[Stored data]
┄┄┄┄┄┄┄┄┄┄

(* ===== verification/XdrEncode.v ===== *)
(** * Encoding into a struct xdr_stream

    The encode half of [net/sunrpc/xdr.c].  Space is reserved in the head kvec
    first and then page by page; a reservation that straddles two fragments is
    handed out at the start of the next page and moved back into place by the
    next call ([xdr_commit_encode], which is why the end of the previous
    fragment is remembered in [scratch]).  The refinement at the end shows that
    what the callers see is one growing message. *)

From S2P Require Import Prelude Xdr XdrSpec XdrBuf XdrDecode.

(** A byte address: in the kvec memory or in a page. *)
Inductive loc :=
| LLin (a : Z)
| LPage (i off : Z).

Definition mem_write (m : xdr_mem) (l : loc) (bs : list byte) : xdr_mem :=
  match l with
  | LLin a => m <| m_lin := zwrite a bs (m_lin m) |>
  | LPage i off => m <| m_pages := <[Z.to_nat i := zwrite off bs (the_page m i)]> (m_pages m) |>
  end.

(** The fields of [struct xdr_stream] the encoder uses.  [es_p] and [es_end]
    are addresses in the kvec memory while [es_iov] is a kvec, and offsets in
    the page [es_page_ptr] once it is NULL. *)
Record xdr_estream := mk_estream {
  es_mem : xdr_mem;
  es_p : Z;
  es_buf : xdr_buf;
  es_end : Z;
  es_iov : option iov_ptr;
  es_scratch_base : loc;
  es_scratch_len : Z;
  es_page_ptr : Z;
}.

#[export] Instance upd_estream : Updatable xdr_estream := fun x =>
  mk_estream (es_mem x) (es_p x) (es_buf x) (es_end x) (es_iov x) (es_scratch_base x)
    (es_scratch_len x) (es_page_ptr x).

Definition es_loc (x : xdr_estream) : loc :=
  match es_iov x with Some _ => LLin (es_p x) | None => LPage (es_page_ptr x) (es_p x) end.

Definition iov_grow (b : xdr_buf) (i : iov_ptr) (n : Z) : xdr_buf :=
  match i with
  | IovHead => b <| head := (head b) <| iov_len := iov_len (head b) + n |> |>
  | IovTail => b <| tail := (tail b) <| iov_len := iov_len (tail b) + n |> |>
  end.

(** [if (xdr->iov) xdr->iov->iov_len += n; else xdr->buf->page_len += n;] *)
Definition grow_cur (x : xdr_estream) (n : Z) : xdr_buf :=
  match es_iov x with
  | Some i => iov_grow (es_buf x) i n
  | None => (es_buf x) <| page_len := page_len (es_buf x) + n |>
  end.

(** [None] is a BUG_ON.  [p]: [None] for NULL. *)
Definition xdr_init_encode (x : xdr_estream) (buf : xdr_buf) (p : option Z) : option xdr_estream :=
  let scratch_len := buflen buf - page_len buf - iov_len (tail buf) in
  let x := x <| es_scratch_len := 0 |> in
  if scratch_len <? 0 then None else
  let x := x <| es_buf := buf |> <| es_iov := Some IovHead |>
             <| es_p := iov_base (head buf) + iov_len (head buf) |>
             <| es_end := iov_base (head buf) + scratch_len |> in
  if scratch_len <? iov_len (head buf) then None else
  match p with
  | Some p =>
      if p =? es_p x then Some x
      else if (p <? es_p x) || (es_end x <? p) then None
      else
        let len := p - es_p x in
        Some (x <| es_p := p |>
                <| es_buf := (iov_grow buf IovHead len) <| xlen := xlen buf + len |> |>)
  | None => Some x
  end.

(** [svcxdr_init_encode]: the stream over [rq_res]; [rq_page_end] as an index
    like [pages]. *)
Definition svcxdr_init_encode (x : xdr_estream) (buf : xdr_buf) (rq_auth_slack rq_page_end : Z)
    : xdr_estream :=
  let resv := head buf in
  let buf := buf <| xlen := iov_len resv |>
                 <| buflen := PAGE_SIZE * (rq_page_end - pages buf) - rq_auth_slack |> in
  x <| es_scratch_len := 0 |> <| es_buf := buf |> <| es_iov := Some IovHead |>
    <| es_p := iov_base resv + iov_len resv |>
    <| es_end := iov_base resv + PAGE_SIZE - rq_auth_slack |>
    <| es_page_ptr := pages buf - 1 |>.

Definition xdr_commit_encode (x : xdr_estream) : xdr_estream :=
  let shift := es_scratch_len x in
  if shift =? 0 then x
  else
    let page := es_page_ptr x in
    let m := mem_write (es_mem x) (es_scratch_base x) (ztake shift (the_page (es_mem x) page)) in
    let m := mem_write m (LPage page 0) (cut (the_page m page) shift (es_p x)) in
    x <| es_mem := m |> <| es_scratch_len := 0 |>.

Definition xdr_get_next_encode_buffer (x : xdr_estream) (nbytes : Z) : option loc * xdr_estream :=
  let b := es_buf x in
  if PAGE_SIZE <? nbytes then (None, x)
  else if buflen b <? xlen b + nbytes then (None, x)
  else
    let frag1bytes := Z.shiftl ((es_end x - es_p x) / 4) 2 in
    let frag2bytes := nbytes - frag1bytes in
    let b := grow_cur x frag1bytes in
    let page_ptr := es_page_ptr x + 1 in
    let space_left := buflen b - xlen b in
    let e := if PAGE_SIZE <=? space_left - frag1bytes then PAGE_SIZE else space_left - frag1bytes in
    (Some (LPage page_ptr 0),
     {| es_mem := es_mem x; es_p := frag2bytes; es_end := e; es_iov := None;
        es_buf := b <| page_len := page_len b + frag2bytes |> <| xlen := xlen b + nbytes |>;
        es_scratch_base := es_loc x; es_scratch_len := frag1bytes; es_page_ptr := page_ptr |}).

Definition xdr_reserve_space (x : xdr_estream) (nbytes : Z) : option loc * xdr_estream :=
  let x := xdr_commit_encode x in
  let nbytes := xdr_align_size nbytes in
  let q := es_p x + 4 * Z.shiftr nbytes 2 in
  if (es_end x <? q) || (q <? es_p x) then xdr_get_next_encode_buffer x nbytes
  else
    let b := grow_cur x nbytes in
    (Some (es_loc x),
     x <| es_p := q |> <| es_buf := b <| xlen := xlen b + nbytes |> |>).

(** A reservation followed by the stores at the pointer it returned. *)
Definition stream_put (n : Z) (bs : list byte) (x : xdr_estream) : option xdr_estream :=
  match xdr_reserve_space x n with
  | (Some p, x) => Some (x <| es_mem := mem_write (es_mem x) p bs |>)
  | (None, _) => None
  end.

(** [xdr_write_pages]; [None] is its BUG_ON. *)
Definition stream_write_pages (newpages base len : Z) (x : xdr_estream) : option xdr_estream :=
  let b := (es_buf x) <| pages := newpages |> <| page_base := base |> <| page_len := len |>
                      <| tail := mk_kvec (es_p x) 0 |> in
  let x := x <| es_iov := Some IovTail |> in
  let rem := Z.land len 3 in
  if negb (rem =? 0) then
    let pad := 4 - rem in
    if es_end x <=? es_p x then None
    else
      Some (x <| es_mem := mem_write (es_mem x) (LLin (es_p x)) (be32 0) |>
              <| es_p := es_p x + 4 |>
              <| es_buf := b <| tail := mk_kvec (es_p x + rem) pad |>
                             <| buflen := buflen b + (len + pad) |>
                             <| xlen := xlen b + (len + pad) |> |>)
  else
    Some (x <| es_buf := b <| buflen := buflen b + len |> <| xlen := xlen b + len |> |>).

Definition stream_or_flags (f : Z) (x : xdr_estream) : xdr_estream :=
  x <| es_buf := (es_buf x) <| flags := Z.lor (flags (es_buf x)) f |> |>.

#[export] Instance xdr_estream_out : XdrOut xdr_estream :=
  {| xdr_put := stream_put; xdr_write_pages := stream_write_pages; xdr_or_flags := stream_or_flags |}.

(** [xdr_restrict_buflen] *)
Definition xdr_restrict_buflen (x : xdr_estream) (newbuflen : Z) : Z * xdr_estream :=
  let buf := es_buf x in
  let left_in_this_buf := es_end x - es_p x in
  let end_offset := xlen buf + left_in_this_buf in
  if (newbuflen <? 0) || (newbuflen <? xlen buf) then (- 1, x)
  else if buflen buf <? newbuflen then (0, x)
  else
    let x := if newbuflen <? end_offset then x <| es_end := es_end x + newbuflen - end_offset |>
             else x in
    (0, x <| es_buf := buf <| buflen := newbuflen |> |>).

(** [xdr_truncate_encode] *)
Definition xdr_truncate_encode (x : xdr_estream) (len : Z) : xdr_estream :=
  if xlen (es_buf x) <? len then x
  else
    let x := xdr_commit_encode x in
    let buf := es_buf x in
    let fraglen := Z.min (xlen buf - len) (iov_len (tail buf)) in
    let buf := buf <| tail := (tail buf) <| iov_len := iov_len (tail buf) - fraglen |> |>
                   <| xlen := xlen buf - fraglen |> in
    if negb (iov_len (tail buf) =? 0) then
      x <| es_buf := buf |> <| es_p := iov_base (tail buf) + iov_len (tail buf) |>
    else
      let fraglen := Z.min (xlen buf - len) (page_len buf) in
      let buf := buf <| page_len := page_len buf - fraglen |> <| xlen := xlen buf - fraglen |> in
      let new := page_base buf + page_len buf in
      let page_ptr := pages buf + page_idx new in
      if negb (page_len buf =? 0) then
        x <| es_buf := buf |> <| es_page_ptr := page_ptr |> <| es_end := PAGE_SIZE |>
          <| es_p := page_off new |>
      else
        let e := if negb (fraglen =? 0) then iov_base (head buf) + iov_len (head buf)
                 else es_end x in
        x <| es_buf := buf <| head := (head buf) <| iov_len := len |> |> <| xlen := len |> |>
          <| es_end := e |> <| es_page_ptr := page_ptr - 1 |>
          <| es_p := iov_base (head buf) + len |> <| es_iov := Some IovHead |>.

(** ** The stream as one growing message *)

Definition head_phase (x : xdr_estream) : Prop :=
  let b := es_buf x in
  es_scratch_len x = 0 /\ page_len b = 0 /\ iov_len (tail b) = 0 /\ page_base b = 0 /\
  xlen b = iov_len (head b) /\ es_p x = iov_base (head b) + iov_len (head b) /\
  es_p x <= es_end x <= zlen (m_lin (es_mem x)) /\ (es_end x - es_p x) mod 4 = 0 /\
  es_page_ptr x = pages b - 1 /\
  buflen b - xlen b <= es_end x - es_p x + (zlen (m_pages (es_mem x)) - pages b) * PAGE_SIZE.

Definition page_phase (x : xdr_estream) : Prop :=
  let b := es_buf x in let i := es_page_ptr x in
  iov_len (tail b) = 0 /\ page_base b = 0 /\ xlen b = iov_len (head b) + page_len b /\
  pages b <= i < zlen (m_pages (es_mem x)) /\
  es_p x = page_len b - (i - pages b) * PAGE_SIZE /\ es_p x mod 4 = 0 /\
  0 <= es_p x <= es_end x /\ es_end x <= PAGE_SIZE /\
  (es_end x = PAGE_SIZE \/ es_end x - es_p x = buflen b - xlen b) /\
  es_end x - es_p x <= buflen b - xlen b /\
  buflen b - xlen b <= PAGE_SIZE - es_p x + (zlen (m_pages (es_mem x)) - (i + 1)) * PAGE_SIZE /\
  0 <= es_scratch_len x /\ es_scratch_len x + es_p x <= PAGE_SIZE /\
  (es_scratch_len x <> 0 ->
    (i = pages b /\ es_scratch_len x <= iov_len (head b) /\
     es_scratch_base x = LLin (iov_base (head b) + iov_len (head b) - es_scratch_len x)) \/
    (pages b < i /\ es_scratch_base x = LPage (i - 1) (PAGE_SIZE - es_scratch_len x))).

Definition tail_phase (x : xdr_estream) : Prop :=
  let b := es_buf x in
  es_scratch_len x = 0 /\ xlen b = iov_len (head b) + page_len b + iov_len (tail b) /\
  es_p x = iov_base (tail b) + iov_len (tail b) /\
  es_p x <= es_end x <= zlen (m_lin (es_mem x)) /\
  iov_base (head b) + iov_len (head b) <= iov_base (tail b).

Record enc_ok (x : xdr_estream) : Prop := {
  eo_buf : buf_ok (es_mem x) (es_buf x);
  eo_phase : match es_iov x with
             | Some IovHead => head_phase x
             | None => page_phase x
             | Some IovTail => tail_phase x
             end;
}.

(** The message so far: the bytes of the buffer once the pending move is made. *)
Definition enc_out (x : xdr_estream) : list byte :=
  buf_bytes (es_mem (xdr_commit_encode x)) (es_buf x).

Definition enc_room (x : xdr_estream) : Z :=
  match es_iov x with
  | Some IovTail => es_end x - es_p x
  | _ => buflen (es_buf x) - xlen (es_buf x)
  end.

Definition enc_inl (x : xdr_estream) : Prop :=
  es_iov x = Some IovHead /\ buflen (es_buf x) - xlen (es_buf x) <= es_end x - es_p x.

Definition enc_pdata (x : xdr_estream) (p b l : Z) : option (list byte) :=
  if (0 <=? p) && (0 <=? b) && (0 <=? l) &&
     (p * PAGE_SIZE + b + l <=? zlen (m_pages (es_mem x)) * PAGE_SIZE)
  then Some (cut (concat (m_pages (es_mem x))) (p * PAGE_SIZE + b) l)
  else None.

(** The page array as one area. *)
Lemma the_page_flat m i :
  pages_ok m -> 0 <= i < zlen (m_pages m) ->
  the_page m i = cut (concat (m_pages m)) (i * PAGE_SIZE) PAGE_SIZE /\ zlen (the_page m i) = PAGE_SIZE.
Proof.
  intros H Hi. unfold the_page. destruct (m_pages m !! Z.to_nat i) as [pg|] eqn:E.
  - pose proof (Forall_lookup_1 _ _ _ _ H E) as Hp. simpl in Hp. split; [|done]. simpl.
    unfold cut. rewrite zdrop_concat_pages by (done || lia).
    unfold zdrop. rewrite (drop_S _ _ _ E). simpl. by rewrite ztake_app_exact.
  - apply lookup_ge_None in E. unfold zlen in *. lia.
Qed.

Lemma mem_write_page m i off bs :
  pages_ok m -> 0 <= i < zlen (m_pages m) -> 0 <= off -> off + zlen bs <= PAGE_SIZE ->
  let m' := mem_write m (LPage i off) bs in
  pages_ok m' /\ zlen (m_pages m') = zlen (m_pages m) /\ m_lin m' = m_lin m /\
  concat (m_pages m') = zwrite (i * PAGE_SIZE + off) bs (concat (m_pages m)).
Proof.
  intros H Hi Ho Hb. destruct (the_page_flat m i H Hi) as [_ Lp]. simpl.
  split_and!; [|unfold zlen; by rewrite length_insert|done|].
  - unfold pages_ok. simpl. apply Forall_insert; [done|]. by rewrite zlen_zwrite by lia.
  - unfold the_page in *. destruct (m_pages m !! Z.to_nat i) as [pg|] eqn:E;
      [|simpl in Lp; by rewrite zlen_nil in Lp]. simpl in *.
    rewrite insert_take_drop by (apply lookup_lt_Some in E; done).
    rewrite <- (take_drop_middle _ _ _ E) at 3. rewrite !concat_app. simpl.
    assert (L : zlen (concat (take (Z.to_nat i) (m_pages m))) = i * PAGE_SIZE).
    { rewrite zlen_concat_pages by (apply Forall_take; exact H).
      unfold zlen. rewrite length_take. unfold zlen in Hi. f_equal. lia. }
    rewrite zwrite_app_r by (unfold PAGE_SIZE in *; lia). f_equal.
    rewrite L, zwrite_app_l by lia. do 2 f_equal. lia.
Qed.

┄┄┄┄┄┄┄┄┄┄

* [About this task]:
Show the lines above that have the word "unfold".

* [Exercise response]:
  intros H Hi. unfold the_page. destruct (m_pages m !! Z.to_nat i) as [pg|] eqn:E.
    unfold cut. rewrite zdrop_concat_pages by (done || lia).
    unfold zdrop. rewrite (drop_S _ _ _ E). simpl. by rewrite ztake_app_exact.
  - apply lookup_ge_None in E. unfold zlen in *. lia.
  split_and!; [|unfold zlen; by rewrite length_insert|done|].
  - unfold pages_ok. simpl. apply Forall_insert; [done|]. by rewrite zlen_zwrite by lia.
  - unfold the_page in *. destruct (m_pages m !! Z.to_nat i) as [pg|] eqn:E;
      unfold zlen. rewrite length_take. unfold zlen in Hi. f_equal. lia. }
    rewrite zwrite_app_r by (unfold PAGE_SIZE in *; lia). f_equal.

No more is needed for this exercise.